William Fouts House (December 1, 1923 – December 7, 2012) was an American otologist, physician and medical researcher who invented and developed the cochlear implant. The cochlear implant is considered to be the first invention to restore not just the sense of hearing, but any of the five senses in humans, in general. House also pioneered approaches to the lateral skull base for removal of tumors, and is considered "the Father of Neurotology".

==Biography==
House was born on December 1, 1923, in Kansas City, Missouri, and moved to Whittier, California, when he was three years old. House completed pre-dental degrees at Whittier College and the University of Southern California. He then enrolled at the University of California, Berkeley, where he received a doctorate in dentistry in 1945. He then served as a dental officer in the United States Navy Dental Corps from 1946 to 1948. After serving in the navy, House earned a medical degree from the University of Southern California in 1952. His older half brother, Howard P. House, was also a physician and was focused on otology, founding the House Ear Institute (later renamed the House Research Institute) in 1946. William House eventually adopted the same focus.

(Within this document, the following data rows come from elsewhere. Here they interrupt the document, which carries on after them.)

(** Saving replaces the contact of that nickname in place, or appends. *)
Fixpoint upsert (c : contacts.Contact) (cs : list contacts.Contact) : list contacts.Contact :=
  match cs with
  | [] => [c]
  | c' :: cs' =>
      if bool_decide (contacts.nickname c' = contacts.nickname c) then c :: cs'
      else c' :: upsert c cs'
  end.

Definition without (n : str) (cs : list contacts.Contact) : list contacts.Contact :=
  List.filter (λ c, negb (bool_decide (contacts.nickname c = n))) cs.

Lemma contact_key_index n : contacts.contact_key n ≠ contacts.INDEX_KEY.
Proof. intros H. apply (f_equal (λ k, nth 7 k zero_byte)) in H. discriminate H. Qed.

Lemma upsert_names c cs :
  map contacts.nickname (upsert c cs) =
  if decide (contacts.nickname c ∈ map contacts.nickname cs) then map contacts.nickname cs
  else map contacts.nickname cs ++ [contacts.nickname c].
Proof.
  induction cs as [|c' cs IH]; simpl; [done|]. case_bool_decide as Heq; simpl.
  - rewrite Heq. rewrite decide_True by (by left). done.
  - rewrite IH. destruct (decide (contacts.nickname c ∈ map contacts.nickname cs)) as [Hin|Hout].
    + by rewrite decide_True by (by right).
    + rewrite decide_False; [done|]. by intros [?|?]%elem_of_cons.
Qed.

Lemma find_upsert c cs (n : str) :
  List.find (λ c, bool_decide (contacts.nickname c = n)) (upsert c cs) =
  if decide (contacts.nickname c = n) then Some c
  else List.find (λ c, bool_decide (contacts.nickname c = n)) cs.
Proof.
  induction cs as [|c' cs IH]; simpl.
  { by destruct (decide _) as [H|H]; [rewrite bool_decide_true|rewrite bool_decide_false]. }
  case_bool_decide as Heq; simpl.
  - rewrite Heq. destruct (decide (contacts.nickname c = n)) as [Hn|Hn].
    + by rewrite bool_decide_true.
    + by rewrite bool_decide_false.
  - rewrite IH. destruct (decide (contacts.nickname c = n)) as [Hn|]; [|done].
    by rewrite bool_decide_false by congruence.
Qed.

Lemma find_without cs (n n' : str) :
  List.find (λ c, bool_decide (contacts.nickname c = n')) (without n cs) =
  if decide (n' = n) then None else List.find (λ c, bool_decide (contacts.nickname c = n')) cs.
Proof.
  induction cs as [|c cs IH]; simpl; [by destruct (decide _)|].
  destruct (bool_decide_reflect (contacts.nickname c = n)) as [Hn|Hn]; simpl.
  - rewrite IH. destruct (decide (n' = n)) as [|Hne]; [done|].
    by rewrite bool_decide_false by congruence.
  - rewrite IH. destruct (decide (n' = n)) as [->|Hne]; [by rewrite bool_decide_false|done].
Qed.

Lemma contains_elem (l : list str) x : contacts.contains l x = bool_decide (x ∈ l).
Proof. apply is_blocked_elem. Qed.

Lemma book_empty : book ∅ [].
Proof. split; [done|apply NoDup_nil_2|done]. Qed.

Lemma contacts_load_put (n : str) (c : contacts.Contact) (m : Mem) :
  contacts.load n (<[contacts.contact_key (contacts.nickname c) := wire.encode c]> m) =
  if decide (contacts.nickname c = n) then Ok (Some c) else contacts.load n m.
Proof.
  unfold contacts.load. simpl. destruct (decide _) as [<-|Hne].
  - by rewrite lookup_insert_eq, load_state_encode.
  - rewrite lookup_insert_ne; [done|]. unfold contacts.contact_key. by rewrite key_prefix_inj.
Qed.

Lemma contacts_load_index (n : str) (b : bytes) (m : Mem) :
  contacts.load n (<[contacts.INDEX_KEY := b]> m) = contacts.load n m.
Proof.
  unfold contacts.load. simpl. rewrite lookup_insert_ne; [done|].
  apply not_eq_sym, contact_key_index.
Qed.

Lemma contacts_index_put (l : list str) (m : Mem) :
  contacts.list_names (<[contacts.INDEX_KEY := wire.encode l]> m) = Ok l.
Proof.
  unfold contacts.list_names. simpl. by rewrite lookup_insert_eq, decode_state_encode.
Qed.

Lemma contacts_index_key (n : str) (b : bytes) (m : Mem) :
  contacts.list_names (<[contacts.contact_key n := b]> m) = contacts.list_names m.
Proof.
  unfold contacts.list_names. simpl. rewrite lookup_insert_ne; [done|apply contact_key_index].
Qed.

Lemma book_save (m : Mem) cs (c : contacts.Contact) :
  book m cs → ∃ m', contacts.save c m = (Ok tt, m') ∧ book m' (upsert c cs).
Proof.
  intros [Hi Hnd Hl]. unfold contacts.save, bindM, readM. rewrite Hi, contains_elem.
  pose proof (upsert_names c cs) as Hn.
  destruct (decide (contacts.nickname c ∈ map contacts.nickname cs)) as [Hin|Hout].
  - rewrite bool_decide_true by done. simpl. eexists. split; [done|]. split.
    + by rewrite contacts_index_key, Hn.
    + by rewrite Hn.
    + intros n. rewrite contacts_load_put, find_upsert, Hl. by destruct (decide _).
  - rewrite bool_decide_false by done. simpl. eexists. split; [done|]. split.
    + by rewrite contacts_index_put, Hn.
    + rewrite Hn. apply list.NoDup_app. split_and!; [done| |apply NoDup_singleton].
      by intros x Hx ->%list_elem_of_singleton.
    + intros n. rewrite contacts_load_index, contacts_load_put, find_upsert, Hl.
      by destruct (decide _).
Qed.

House was heavily criticized by physicians and surgeons during much of his career. Many believed his idea of a device to electrically stimulate the ear would never work. Today, however, he is generally regarded as a hero, in that his innovative research and development led to the creation of the modern cochlear implant.

House's first design for a cochlear implant was surgically implanted in 1961, but the implant was rejected by the patient's body. A longer-lasting model was developed and successfully implanted in 1969, and it was introduced commercially in 1972. He trained several surgeons in cochlear implant surgery; including Robert Sataloff.

One of the patients treated by House was astronaut Alan Shepard. Shepard was the first American and the second person to go to outer space in 1961. In 1971, he became the fifth person to walk on the Moon after undergoing an endolymphatic-subarachnoid shunt procedure performed by House to treat his Ménière's disease.

In 1987, House was awarded an honorary Doctor of Science (ScD) degree from Whittier College.

==Death==
House died on December 7, 2012, at his home in Aurora, Oregon, at the age of 89.